A long short-term recurrent spatial-temporal fusion for myoelectric pattern recognition

Abstract

Current state-of-the-art myoelectric interfaces employ traditional pattern recognition (PR) algorithms to decode the Electromyogram (EMG) signals into hand movements for controlling artificial limbs. Recently, deep learning (DL) models have also been exploited for EMG feature learning/extraction. Models like Convolutional Neural Networks (CNN), which capture the spatial correlations, and Long Short-Term Memory (LSTM), which capture the non-linear temporal dynamics of EMG time-series data, have been shown to outperform traditional EMG PR systems.

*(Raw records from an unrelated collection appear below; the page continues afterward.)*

(* ===== verification/FlushTime.v ===== *)
(** * The flush task in time: the ticker and the spacing of [flush_loop]

    The step relation of [FlushLoop] with a clock: a round starts at a tick, not
    before the ticker's deadline, or after an early wake-up, not before
    [started + EARLY_FLUSH_SPACING].  A step may be late by any amount.  Of
    [tokio::time::Interval] with [MissedTickBehavior::Delay] the model has the
    documented behaviour: the next deadline is one interval after the one that was
    met, or after the moment a late tick was seen. *)

From stdpp Require Import base list strings relations.
From Stdlib Require Import ZArith Lia.
From S2P Require Import Prelude Time BTree Proto Metrics MetricsFacts FlushLoop FlushLoopFacts FlushWake.

Local Open Scope Z_scope.

(** The task, the time, the start of the latest round, the ticker's next deadline,
    and for the statements the starts of all rounds with whether they were early,
    oldest first. *)
Record Timed := {
  tm_task : FlushState;
  tm_now : Z;
  tm_started : Z;
  tm_deadline : Z;
  tm_starts : list (Z * bool)
}.

(** A task spawned at [t0]: the first tick is due at once. *)
Definition timed_init (b : Inner) (t0 : Z) : Timed :=
  {| tm_task := flush_init b; tm_now := t0; tm_started := t0; tm_deadline := t0; tm_starts := [] |}.

(** The steps that need the clock. *)
Definition needs_clock (pc pc' : FlushPc) : bool :=
  match pc, pc' with
  | Starting, Round _ | Idle, Round _ | EarlySleep, Round _ => true
  | _, _ => false
  end.

(** A round starts. *)
Definition start_round (early : bool) (deadline : Z) (t : Timed) : Timed :=
  let st := tm_task t in
  {| tm_task := with_task st (fs_buf st) (Round (batches_per_tick (fs_buf st)));
     tm_now := tm_now t; tm_started := tm_now t; tm_deadline := deadline;
     tm_starts := tm_starts t ++ [(tm_now t, early)] |}.

(** When the round after an early wake-up can start. *)
Definition early_start (started now : Z) : Z := Z.max now (started + EARLY_FLUSH_SPACING).

Section timed.
Context (code : ToolOutcome → Z) (interval : Duration).

Inductive timed_step : Timed → Timed → Prop :=
| time_passes t d :
    0 ≤ d →
    timed_step t {| tm_task := tm_task t; tm_now := tm_now t + d; tm_started := tm_started t;
                    tm_deadline := tm_deadline t; tm_starts := tm_starts t |}
| timed_tick t next :
    fs_pc (tm_task t) = Starting ∨ fs_pc (tm_task t) = Idle → tm_deadline t ≤ tm_now t →
    next = tm_deadline t + interval ∨ next = tm_now t + interval →
    timed_step t (start_round false next t)
| timed_wake t :
    fs_pc (tm_task t) = EarlySleep → tm_started t + EARLY_FLUSH_SPACING ≤ tm_now t →
    timed_step t (start_round true (tm_deadline t) t)
| timed_other t st :
    flush_step code (tm_task t) st → needs_clock (fs_pc (tm_task t)) (fs_pc st) = false →
    timed_step t {| tm_task := st; tm_now := tm_now t; tm_started := tm_started t;
                    tm_deadline := tm_deadline t; tm_starts := tm_starts t |}.

Definition timed_reachable (c bc : nat) (t0 : Z) (t : Timed) : Prop :=
  rtc timed_step (timed_init (with_caps c bc) t0) t.

(** ** Erasing time *)

Lemma timed_step_erase t t' : timed_step t t' → rtc (flush_step code) (tm_task t) (tm_task t').
Proof.
  intros [t0 d Hd|t0 next Hpc Hdl Hn|t0 Hpc Hs|t0 st Hst Hc]; simpl.
  - apply rtc_refl.
  - apply rtc_once. by apply step_task, step_tick.
  - apply rtc_once. by apply step_task, step_early_wake.
  - by apply rtc_once.
Qed.

Lemma timed_reachable_erase c bc t0 t :
  timed_reachable c bc t0 t → flush_reachable code c bc (tm_task t).
Proof.
  unfold timed_reachable. revert t.
  apply (rtc_ind_r (R := timed_step)
    (λ t, flush_reachable code c bc (tm_task t)) (timed_init (with_caps c bc) t0));
    [apply rtc_refl|].
  intros y z _ Hz Hy. unfold flush_reachable in *. etrans; [exact Hy|by apply timed_step_erase].
Qed.

(** ** The pace of the rounds *)

Definition ticks (t : Timed) : Z := Z.of_nat (count_if (λ s, negb s.2) (tm_starts t)).
Definition earlies (t : Timed) : Z := Z.of_nat (count_if snd (tm_starts t)).

(** An early round starts at least the spacing after the round before it. *)
Definition spaced (l : list (Z * bool)) : Prop :=
  ∀ i s s', l !! i = Some s → l !! S i = Some s' →
    s.1 ≤ s'.1 ∧ (s'.2 = true → s.1 + EARLY_FLUSH_SPACING ≤ s'.1).

Record pace_inv (t0 : Z) (t : Timed) : Prop := {
  pi_now : tm_started t ≤ tm_now t;
  pi_deadline : t0 + ticks t * interval ≤ tm_deadline t;
  pi_ticks : 0 < ticks t → t0 + (ticks t - 1) * interval ≤ tm_now t;
  pi_early : t0 + earlies t * EARLY_FLUSH_SPACING ≤ tm_started t;
  pi_last : tm_starts t = [] ∨ ∃ e, last (tm_starts t) = Some (tm_started t, e);
  pi_spaced : spaced (tm_starts t)
}.

Lemma pace_init b t0 : pace_inv t0 (timed_init b t0).
Proof. split; unfold ticks, earlies; simpl; try lia; [by left|]. by intros i s s' Hs. Qed.

(** The invariant through the start of a round. *)
Lemma spaced_snoc (l : list (Z * bool)) (x : Z * bool) :
  spaced l →
  (∀ s : Z * bool, last l = Some s → s.1 ≤ x.1 ∧ (x.2 = true → s.1 + EARLY_FLUSH_SPACING ≤ x.1)) →
  spaced (l ++ [x]).
Proof.
  intros Hl Hx i s s' Hs Hs'. apply lookup_app_Some in Hs' as [Hs'|[Hge Hs']].
  - rewrite lookup_app_l in Hs by (apply lookup_lt_Some in Hs'; lia). by eapply Hl.
  - destruct (S i - length l)%nat eqn:E; [|done]. injection Hs' as <-.
    rewrite lookup_app_l in Hs by lia. apply Hx. rewrite last_lookup.
    by replace (pred (length l)) with i by lia.
Qed.

Lemma start_round_pace t0 (early : bool) deadline t :
  pace_inv t0 t → 0 ≤ interval →
  (if early then tm_started t + EARLY_FLUSH_SPACING ≤ tm_now t ∧ deadline = tm_deadline t
   else tm_deadline t ≤ tm_now t ∧ tm_deadline t + interval ≤ deadline) →
  pace_inv t0 (start_round early deadline t).
Proof.
  intros [H1 H2 H3 H4 H5 H6] Hi Hstart.
  assert (spaced (tm_starts t ++ [(tm_now t, early)])) as Hsp.
  { apply spaced_snoc; [done|]. intros s Hl. destruct H5 as [Hn|[e He]]; [by rewrite Hn in Hl|].
    rewrite He in Hl. injection Hl as <-. simpl. split; [lia|]. intros ->. apply Hstart. }
  unfold ticks, earlies in *.
  split; unfold ticks, earlies, start_round; cbn [tm_started tm_now tm_deadline tm_starts];
    rewrite ?count_if_app; try done; destruct early; cbn [count_if snd negb]; rewrite ?Nat.add_0_r;
    try nia.
  - right. exists true. by rewrite last_snoc.
  - right. exists false. by rewrite last_snoc.
Qed.

Lemma timed_step_pace t0 t t' : 0 < interval → timed_step t t' → pace_inv t0 t → pace_inv t0 t'.
Proof.
  intros Hi [u d Hd|u next Hpc Hdl Hn|u Hpc Hs|u st Hst Hc] Hinv.
  - destruct Hinv as [H1 H2 H3 H4 H5 H6]. split; unfold ticks, earlies in *; simpl in *; auto; lia.
  - apply start_round_pace; [done|lia|]. split; [done|]. lia.
  - apply start_round_pace; [done|lia|]. done.
  - by destruct Hinv as [H1 H2 H3 H4 H5 H6].
Qed.

Lemma timed_reachable_pace c bc t0 t : 0 < interval → timed_reachable c bc t0 t → pace_inv t0 t.
Proof.
  intros Hi. unfold timed_reachable. revert t.
  apply (rtc_ind_r (R := timed_step) (pace_inv t0) (timed_init (with_caps c bc) t0));
    [apply pace_init|].
  intros y z _ Hz Hy. by eapply timed_step_pace.
Qed.

End timed.

(** ** The property on a concrete run *)

(** The run of [FlushWake] in which a buffer for two fills up after the first round,
    started at time 5. *)
Definition woken_timed : Timed :=
  {| tm_task := woken_run; tm_now := 5; tm_started := 5; tm_deadline := from_secs 30;
     tm_starts := [(5, false)] |}.

Lemma woken_timed_reachable : timed_reachable outcome_code (from_secs 30) 2 2 0 woken_timed.
Proof.
  eapply rtc_l; [apply (time_passes _ _ _ 5); lia|].
  eapply rtc_l; [eapply timed_tick; [left; reflexivity|simpl; lia|left; reflexivity]|].
  eapply rtc_l; [apply timed_other; [eapply step_task, (step_drain _ _ 0 epoch); reflexivity|reflexivity]|].
  eapply rtc_l; [apply timed_other;
    [apply step_host, (step_record _ (sample_of "a" SampleOutcome.Ok))|reflexivity]|].
  eapply rtc_l; [apply timed_other;
    [apply step_host, (step_record _ (sample_of "a" SampleOutcome.Ok))|reflexivity]|].
  apply rtc_refl.
Qed.

(* ===== verification/Logs.v ===== *)
(** * The log lane: [src/logs.rs]

    The drop-oldest ring of gateway log lines, its drain, the wire message, and
    one tick of its flush loop.  As for the metrics buffer, the ring's lock makes
    every operation one atomic step on [Inner]. *)

From stdpp Require Import base list strings.
From Stdlib Require Import ZArith Lia.
From S2P Require Import Prelude Time Proto.

Definition DEFAULT_LOG_BUFFER_CAP : nat := Z.to_nat 5000.
Definition DEFAULT_LOG_BATCH_CAP : nat := Z.to_nat 500.
Definition DEFAULT_LOG_FLUSH_INTERVAL : Duration := from_secs 45.

Module LogLevel.
(** The level of a captured line. *)
Inductive LogLevel := Trace | Debug | Info | Warn | Error.

(** [LogLevel::to_proto]. *)
Definition to_proto (l : LogLevel) : ProtoLevel :=
  match l with
  | Trace => ProtoTrace
  | Debug => ProtoDebug
  | Info => ProtoInfo
  | Warn => ProtoWarn
  | Error => ProtoError
  end.
End LogLevel.

Record LogLineSample := {
  at_ : DateTime;
  level : LogLevel.LogLevel;
  target : string;
  message : string;
  plugin_id : option string
}.

Record Inner := {
  buf : list LogLineSample;
  cap : nat;
  batch_cap : nat;
  dropped_overflow : Z;
  seq : Z
}.

(** [LogBuffer::with_caps] and [LogBuffer::new]. *)
Definition with_caps (cap_ batch_cap_ : nat) : Inner :=
  {| buf := []; cap := cap_; batch_cap := batch_cap_; dropped_overflow := 0; seq := 0 |}.

Definition LogBuffer_new : Inner := with_caps DEFAULT_LOG_BUFFER_CAP DEFAULT_LOG_BATCH_CAP.

(** [LogBuffer::record]. *)
Definition record (line : LogLineSample) (b : Inner) : Inner :=
  let full := cap b <=? length (buf b) in
  {| buf := (if full then tail (buf b) else buf b) ++ [line];
     cap := cap b; batch_cap := batch_cap b;
     dropped_overflow := if full then wrap_u64 (dropped_overflow b + 1) else dropped_overflow b;
     seq := seq b |}.

(** [LogBuffer::drain]: the lines, the drop count and the sequence number. *)
Definition drain (b : Inner) : (list LogLineSample * Z * Z) * Inner :=
  let n := length (buf b) `min` batch_cap b in
  ((take n (buf b), dropped_overflow b, wrap_u64 (seq b + 1)),
   {| buf := drop n (buf b); cap := cap b; batch_cap := batch_cap b;
      dropped_overflow := 0; seq := wrap_u64 (seq b + 1) |}).

Section Wire.
(** [ProtoLevel as i32]: the enum numbering of the protocol crate. *)
Context (level_i32 : ProtoLevel → Z).

(** The closure [batch_to_message] maps over the lines. *)
Definition line_to_wire (l : LogLineSample) : LogLine :=
  {| ll_at := Some {| seconds := timestamp_secs (at_ l);
                      nanos := timestamp_subsec_nanos (at_ l) |};
     ll_level := level_i32 (LogLevel.to_proto (level l));
     ll_target := target l;
     ll_message := message l;
     ll_plugin_id := unwrap_str (plugin_id l) |}.

(** [batch_to_message], called at second [now] of the epoch. *)
Definition batch_to_message (now : Z) (lines : list LogLineSample) (dropped seq_ : Z) :
    option AgentMessage :=
  if vec_is_empty lines && (dropped =? 0)%Z then None
  else Some {| kind := Some (KLogBatch {|
         lb_at := Some {| seconds := now; nanos := 0 |};
         lb_seq := seq_;
         lb_lines := map line_to_wire lines;
         lb_dropped_overflow := dropped |}) |}.

(** One iteration of [flush_loop]: what is queued, the buffer, and whether the
    loop stops because the channel is closed.  The drained lines live only in
    the message. *)
Definition flush_tick (open_ : bool) (now : Z) (b : Inner) : option AgentMessage * Inner * bool :=
  let '((drained, dropped, seq_), b) := drain b in
  match batch_to_message now drained dropped seq_ with
  | Some msg => if open_ then (Some msg, b, false) else (None, b, true)
  | None => (None, b, false)
  end.

(** [flush_loop] over the ticks at which the channel was still open (the times
    they fell at), with the lines recorded between two ticks. *)
Fixpoint flush_loop (ticks : list (Z * list LogLineSample)) (b : Inner) :
    list AgentMessage * Inner :=
  match ticks with
  | [] => ([], b)
  | (now, recorded) :: ticks =>
      let '(out, b, _) := flush_tick true now b in
      let '(outs, b) := flush_loop ticks (fold_left (λ b l, record l b) recorded b) in
      (option_list out ++ outs, b)
  end.
End Wire.

(** The invariant: at most [cap] lines (one for a cap of zero), counters in
    range. *)
Record Inner_wf (b : Inner) : Prop := {
  lw_len : length (buf b) ≤ cap b `max` 1;
  lw_dropped : in_u64 (dropped_overflow b);
  lw_seq : in_u64 (seq b)
}.

(** What a bounded buffer that drops its oldest line keeps of a history. *)
Definition newest (n : nat) (l : list LogLineSample) : list LogLineSample :=
  drop (length l - n) l.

Nevertheless, the large number of model parameters, long training times, and large amounts of data required to train these DL models remain limiting factors that may hinder their translation into clinically viable prostheses. Consequently, rather than applying DL directly, this paper leverages concepts derived from these models to build upon our proposed concept of a Fusion of Time Domain Descriptors (FTDD). The FTDD are augmented with Range Spatial Filtering (RSF) to capture the spatial correlations and combined into an LSTM-style framework. This process, denoted as Recurrent Spatial-Temporal Fusion (RSTF), can be applied in combination with any traditional feature extraction method to exploit temporal and spatial correlations, with the potential for bi-directional applications. The advantages of the proposed RSTF method include (1) the memory concept, capturing long- and short-term spatial and temporal dependencies of the EMG signals, (2) significantly improved performance outperforming other state-of-the-art models and (3) the simplicity and the fairly low computational costs for feature extraction. Results are bench-marked against several feature extraction methods, proving the power of the RSTF using data from 82 subjects from five EMG databases with varying recording characteristics. The proposed method significantly outperforms all other methods tested for EMG pattern recognition, including a deep LSTM and other CNN methods previously reported in the literature and at a fracture of the computational cost. On the most challenging dataset, improvements of as much as 15% were found.